A Novel Sentiment Analysis Engine for Preliminary Depression Status Estimation on Social Media
This work provides an incremental method for psychologists to assess patient depression status from social media data, potentially offering better insights prior to counseling.
This paper tackles the problem of preliminary depression status estimation from social media text, proposing a RoBERTa-based Siamese sentence classifier. The model achieved a testing accuracy of 87.23% and an AUC of 0.8621 on a large set of tweet samples with random noise factors.

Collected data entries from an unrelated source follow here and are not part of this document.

(* ===== verification/Tier.v ===== *)
(** * The shared store under the disk cache

    [cacheclient/storetier.go], [storetierhelp.go], [batch_prefetch.go] and the
    lookups of [web.go]: a lookup reads the disk, waits for a fetch of its object
    that is already on the wire, else asks the server in a batch, and writes what
    it gets to disk before it answers; bodies nobody asked for are written too.

    A lookup of the build is a small program whose position is a [lookupPc];
    lookups run beside one another, beside the batches, the look-ahead, the
    trim and other processes, so everything is a step of one relation.  The body
    of a batch is one step.  The gates that come into play are those of
    [WebGet.verify]; the disk is [DiskCache]; the waits are [PendingFetch]. *)

From Stdlib Require Import ZArith Lia List Bool String.
From stdpp Require Import base gmap list relations.
From S2P Require Import Prelude Strconv GoSet Keys Sha256 HashSet Archive ClientIndex DiskCache WebGet Upload PendingFetch Manifest.

(** ** Names *)

Definition decodeOutputID (text : bytes) : option bytes :=
  match hex_decode text with
  | None => None
  | Some raw => if (length raw =? HashSize)%nat then Some raw else None
  end.

Definition KeyPrefix (prefix : bytes) : bytes := prefix ++ str "v1".

Definition web_key (prefix actionID : bytes) : bytes := prefix ++ str "v1" ++ actionID.

Definition ActionIDFromKey (prefix key : bytes) : option bytes :=
  let prefix := KeyPrefix prefix in
  if negb (length key =? length prefix + 2 * HashSize)%nat || negb (bytes_eqb (take (length prefix) key) prefix) then None
  else
    let id := drop (length prefix) key in
    match parseActionHash id with Some _ => Some id | None => None end.

(** [GetTiered]'s second result. *)
Inductive tierName := TierDisk | TierShared.

(** Where a lookup is: before the first look at the disk, waiting for a fetch on
    the wire, past it, about to ask the store, in [getBatch], with the answer,
    writing the body, about to read it back, and done. *)
Inductive lookupPc :=
  | LkStart | LkWaits (fetch : nat) | LkAgain | LkAsk | LkAsked | LkAnswered (r : batchResp)
  | LkKeep (out data : bytes) | LkKept | LkDone (e : Entry) (tier : tierName) | LkMiss (tier : tierName).
Lemma count_past_none d ws m : Forall (fun w => match w with AtLock n => n <= m | _ => True end) ws -> m < d -> count (past d) ws = 0.
Proof using Type. intros Hf Hm. induction Hf as [|w ws Hw _ IH]; [done|]. rewrite count_cons, IH. destruct w as [| |n]; cbn [past]; [done..|]. destruct (Z.leb_spec d n); lia. Qed.

Record poolInv (p : pool) : Prop := {
  pv_locks : Forall (fun w => match w with AtLock n => n <= la_sampled (po_la p) | _ => True end) (po_workers p);
  pv_due : 1 <= due (po_la p) <= Z.max lookAheadJudgeAfter (10 * la_Used (po_la p));
  pv_wasteful : la_wasteful (po_la p) = true -> la_paused (po_la p) = true;
  pv_count : 0 <= la_sampled (po_la p);
  pv_running : la_paused (po_la p) = false -> la_sampled (po_la p) <= due (po_la p) - 1 + count (past (due (po_la p))) (po_workers p);
  pv_paused : la_paused (po_la p) = true -> due (po_la p) <= la_sampled (po_la p) /\
    la_sampled (po_la p) + count at_add (po_workers p) <= due (po_la p) - 1 + Z.of_nat (length (po_workers p))
}.

(** The fields the invariant reads; [Used] may grow. *)
Lemma poolInv_same la la' ws : la_sampled la' = la_sampled la -> la_Used la <= la_Used la' -> la_nextJudge la' = la_nextJudge la ->
  la_wasteful la' = la_wasteful la -> la_paused la' = la_paused la -> poolInv (Pool la ws) -> poolInv (Pool la' ws).
Proof using Type.
  intros H1 H2 H3 H4 H5 [Hl Hd Hw Hc Hr Hp]. cbn [po_la po_workers] in *. assert (Hdue : due la' = due la) by (unfold due; by rewrite H3).
  split; cbn [po_la po_workers]; rewrite ?Hdue, ?H1, ?H4, ?H5; try done. lia.
Qed.

Lemma judge_inv la ws : poolInv (Pool la ws) -> poolInv (Pool (judge la) ws).
Proof using Type.
  intros Hi. unfold judge. destruct (la_paused la) eqn:Ep; cbn [negb orb]; [|done]. destruct (la_wasteful la) eqn:Ew; cbn [orb]; [done|].
  destruct Hi as [Hl Hd Hw Hc Hr Hp]. cbn [po_la po_workers] in *. destruct (Hp Ep) as [Hp1 Hp2].
  destruct (Z.leb_spec (la_sampled la * lookAheadMinUse) (la_Used la * 100)) as [Hu|Hu].
  - set (la' := set_verdict false false (2 * la_sampled la) (la_pausedAt la) la).
    assert (Hdue : due la' = 2 * la_sampled la) by (unfold due, la'; cbn [set_verdict la_nextJudge]; destruct (Z.eqb_spec (2 * la_sampled la) 0); [lia|done]).
    split; cbn [po_la po_workers]; rewrite ?Hdue; cbn [la' set_verdict la_sampled la_Used la_paused la_wasteful]; [done| |done|done| |done].
    + unfold lookAheadMinUse, lookAheadJudgeAfter in *. lia.
    + intros _. pose proof (count_nonneg (past (2 * la_sampled la)) ws). lia.
  - destruct (Z.ltb_spec (la_lookups la - la_pausedAt la) ((la_sampled la + 1) / 2)); [by split|].
    split; cbn [po_la po_workers set_verdict la_sampled la_Used la_paused la_wasteful]; done.
Qed.

Lemma lookup_inv la ws : poolInv (Pool la ws) -> poolInv (Pool (noteLookup la) ws).
Proof using Type.
  intros Hi. unfold noteLookup. cbv zeta. set (la1 := set_counts _ _ _ _ la). assert (H1 : poolInv (Pool la1 ws)) by (by eapply poolInv_same; [..|exact Hi]; cbn; lia || done).
  destruct (la_paused la1); [by apply judge_inv|done].
Qed.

Text sentiment analysis for preliminary depression status estimation of users on social media is a widely exercised and feasible method, However, the immense variety of users accessing the social media websites and their ample mix of vocabularies makes it difficult for commonly applied deep learning-based classifiers to perform. To add to the situation, the lack of adaptability of traditional supervised machine learning could hurt at many levels. We propose a cloud-based smartphone application, with a deep learning-based backend to primarily perform depression detection on Twitter social media. The backend model consists of a RoBERTa based siamese sentence classifier that compares a given tweet (Query) with a labeled set of tweets with known sentiment ( Standard Corpus ). The standard corpus is varied over time with expert opinion so as to improve the model's reliability. A psychologist ( with the patient's permission ) could leverage the application to assess the patient's depression status prior to counseling, which provides better insight into the mental health status of a patient. In addition, to the same, the psychologist could be referred to cases of similar characteristics, which could in turn help in more effective treatment. We evaluate our backend model after fine-tuning it on a publicly available dataset. The find tuned model is made to predict depression on a large set of tweet samples with random noise factors. The model achieved pinnacle results, with a testing accuracy of 87.23% and an AUC of 0.8621.